Finally, A Presidential Candidate We Can All Believe In
Friends, countrymen, Americans – I’ve finally done it. I’ve found a Presidential candidate worthy of all our dreams, hopes and desires. There is one candidate, one light in the depths of our political moment, who can guide us all to the America we know we can become.
Unlike Donald Trump, this candidate won’t impose needless tariffs on Chinese goods or waste your tax dollars on a gigantic wall with Mexico. Unlike Bernie Sanders, this candidate doesn’t make apples-to-oranges comparisons between the US and northern-European countries to advocate for unworkable economic policies. Unlike Hillary Clinton, this candidate will never advocate for an overzealous crime bill, and then pretend to care about mass incarceration 20 years later.
There is only one candidate who will keep all promises and who we can all count on to be victorious in the end.
I am, of course, talking about the Sweet Meteor of Death.

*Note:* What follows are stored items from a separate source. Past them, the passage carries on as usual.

(** The discovered nodes are the new members of the visited set, each once. *)
Lemma traverse_discovers l V out V' :
  traverse l V out V' ->
  NoDup out.*1 /\ (forall n, n ∈ V' <-> n ∈ V \/ n ∈ out.*1) /\ (forall n, n ∈ out.*1 -> n ∉ V).
Proof.
  induction 1 as [V|node depth l V out V' Hin _ IH|node depth l V o1 V1 o2 V2 Hn _ IH1 _ IH2]; cbn.
  - split_and!; [constructor|set_solver|set_solver].
  - done.
  - destruct IH1 as (Hd1&Hv1&Hn1). destruct IH2 as (Hd2&Hv2&Hn2). rewrite fmap_app. split_and!.
    + constructor; [set_solver|]. apply NoDup_app. split_and!; [done| |done]. set_solver.
    + intros n. rewrite Hv2, Hv1, !elem_of_cons, elem_of_app. set_solver.
    + intros n. rewrite !elem_of_cons, elem_of_app. set_solver.
Qed.

(** The visited set is closed under successors of what was discovered. *)
Lemma traverse_closed l V out V' :
  traverse l V out V' ->
  (forall x, x ∈ l -> x.1 ∈ V') /\ (forall n m, n ∈ out.*1 -> m ∈ succ n -> m ∈ V').
Proof.
  induction 1 as [V|node depth l V out V' Hin H IH|node depth l V o1 V1 o2 V2 Hn H1 IH1 H2 IH2].
  - split; [by intros ? ?%not_elem_of_nil|by intros ? ? ?%not_elem_of_nil].
  - destruct IH as [IHl IHo]. split; [|done]. intros x [->|Hx]%elem_of_cons; [|by apply IHl].
    apply traverse_mono in H. set_solver.
  - destruct IH1 as [IHl1 IHo1]. destruct IH2 as [IHl2 IHo2].
    apply traverse_mono in H1 as Hm1. apply traverse_mono in H2 as Hm2. split.
    + intros x [->|Hx]%elem_of_cons; [set_solver|by apply IHl2].
    + intros n m. cbn. rewrite fmap_app, elem_of_cons, elem_of_app. intros [->|[Hn'|Hn']] Hm.
      * apply Hm2, (IHl1 (m, depth + 1)). by apply (list_elem_of_fmap_2 (fun n => (n, depth + 1))).
      * apply Hm2. by eapply IHo1.
      * by eapply IHo2.
Qed.

Definition edge (a b : Z) : Prop := b ∈ succ a.

(** Each discovered node is reached from a listed one, in as many steps as their depths differ. *)
Lemma traverse_reaches l V out V' n d :
  traverse l V out V' -> (n, d) ∈ out ->
  exists n0 d0 k, (n0, d0) ∈ l /\ nsteps edge k n0 n /\ d = d0 + Z.of_nat k.
Proof.
  intros H Hn. induction H as [V|node depth l V out V' Hin H IH|node depth l V o1 V1 o2 V2 Hnode H1 IH1 H2 IH2].
  - by apply not_elem_of_nil in Hn.
  - destruct (IH Hn) as (n0&d0&k&Hl&Hk&->). exists n0, d0, k. split_and!; [by right|done|done].
  - rewrite elem_of_cons, elem_of_app in Hn. destruct Hn as [[= -> ->]|[Hn|Hn]].
    + exists node, depth, 0%nat. split_and!; [left|constructor|lia].
    + destruct (IH1 Hn) as (n0&d0&k&(m&[= -> ->]&Hm)%list_elem_of_fmap&Hk&->).
      exists node, depth, (S k). split_and!; [left|by econstructor|lia].
    + destruct (IH2 Hn) as (n0&d0&k&Hl&Hk&->). exists n0, d0, k. split_and!; [by right|done|done].
Qed.

(** From one source, the discovered nodes are those reachable from it. *)
Lemma traverse_source source out V :
  traverse [(source, 0)] ∅ out V ->
  NoDup out.*1 /\ (forall n, n ∈ out.*1 <-> rtc edge source n) /\
  (forall n d, (n, d) ∈ out -> 0 <= d /\ nsteps edge (Z.to_nat d) source n).
Proof.
  intros H. destruct (traverse_discovers _ _ _ _ H) as (Hd&Hv&_).
  destruct (traverse_closed _ _ _ _ H) as [Hs Hc].
  assert (Hstep : forall n d, (n, d) ∈ out -> 0 <= d /\ nsteps edge (Z.to_nat d) source n).
  { intros n d Hn. destruct (traverse_reaches _ _ _ _ n d H Hn) as (n0&d0&k&Hl&Hk&->).
    apply list_elem_of_singleton in Hl as [= -> ->]. rewrite Z.add_0_l, Nat2Z.id. split; [lia|done]. }
  split_and!; [done| |done]. intros n. split.
  - intros ((m&d)&->&Hn)%list_elem_of_fmap. cbn. apply Hstep in Hn as [_ Hn]. by apply rtc_nsteps; eexists.
  - intros Hr. assert (Hsrc : source ∈ out.*1).
    { specialize (Hs (source, 0) ltac:(left)). apply Hv in Hs as [Hs|Hs]; [by apply not_elem_of_empty in Hs|done]. }
    clear -Hv Hc Hr Hsrc. revert Hsrc. induction Hr as [x|x y z Hxy _ IH]; [done|]. intros Hx. apply IH.
    specialize (Hc x y Hx Hxy). apply Hv in Hc as [Hc|Hc]; [by apply not_elem_of_empty in Hc|done].
Qed.
End traverse.

(** ** The loop performs the traversal *)

Lemma ascending_ord l : StronglySorted ord_lt l -> ascending l.
Proof. apply StronglySorted_impl. cbn. unfold ord_lt. cbn. lia. Qed.

Lemma sort_dedup_filter (P : Z -> Prop) `{forall x, Decision (P x)} l :
  dedup (sort_by_key id (filter P l)) = filter P (dedup (sort_by_key id l)).
Proof.
  destruct (sort_dedup_spec l) as [Ha%ascending_ord Hx].
  destruct (sort_dedup_spec (filter P l)) as [Ha'%ascending_ord Hx'].
  apply ascending_ext; [done|by apply StronglySorted_filter|].
  intros x. by rewrite Hx', !list_elem_of_filter, Hx.
Qed.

Sometimes, our problems require radical solutions. Solutions that shake us to our very foundations. Solutions that bring us to the point where our very existence is terminated through a torrent of fire, rock and ash. The Sweet Meteor of Death will end the War on Drugs, the income tax, the drone war, illegal NSA spying, crony capitalism, and the lives of all living creatures…quickly…and violently. Forever.
I know you all must be tired of campaign ads. But these are sure to bring that patriotic spirit roaring back into your tired, weary (soon to be annihilated in a baptism of fire) heart!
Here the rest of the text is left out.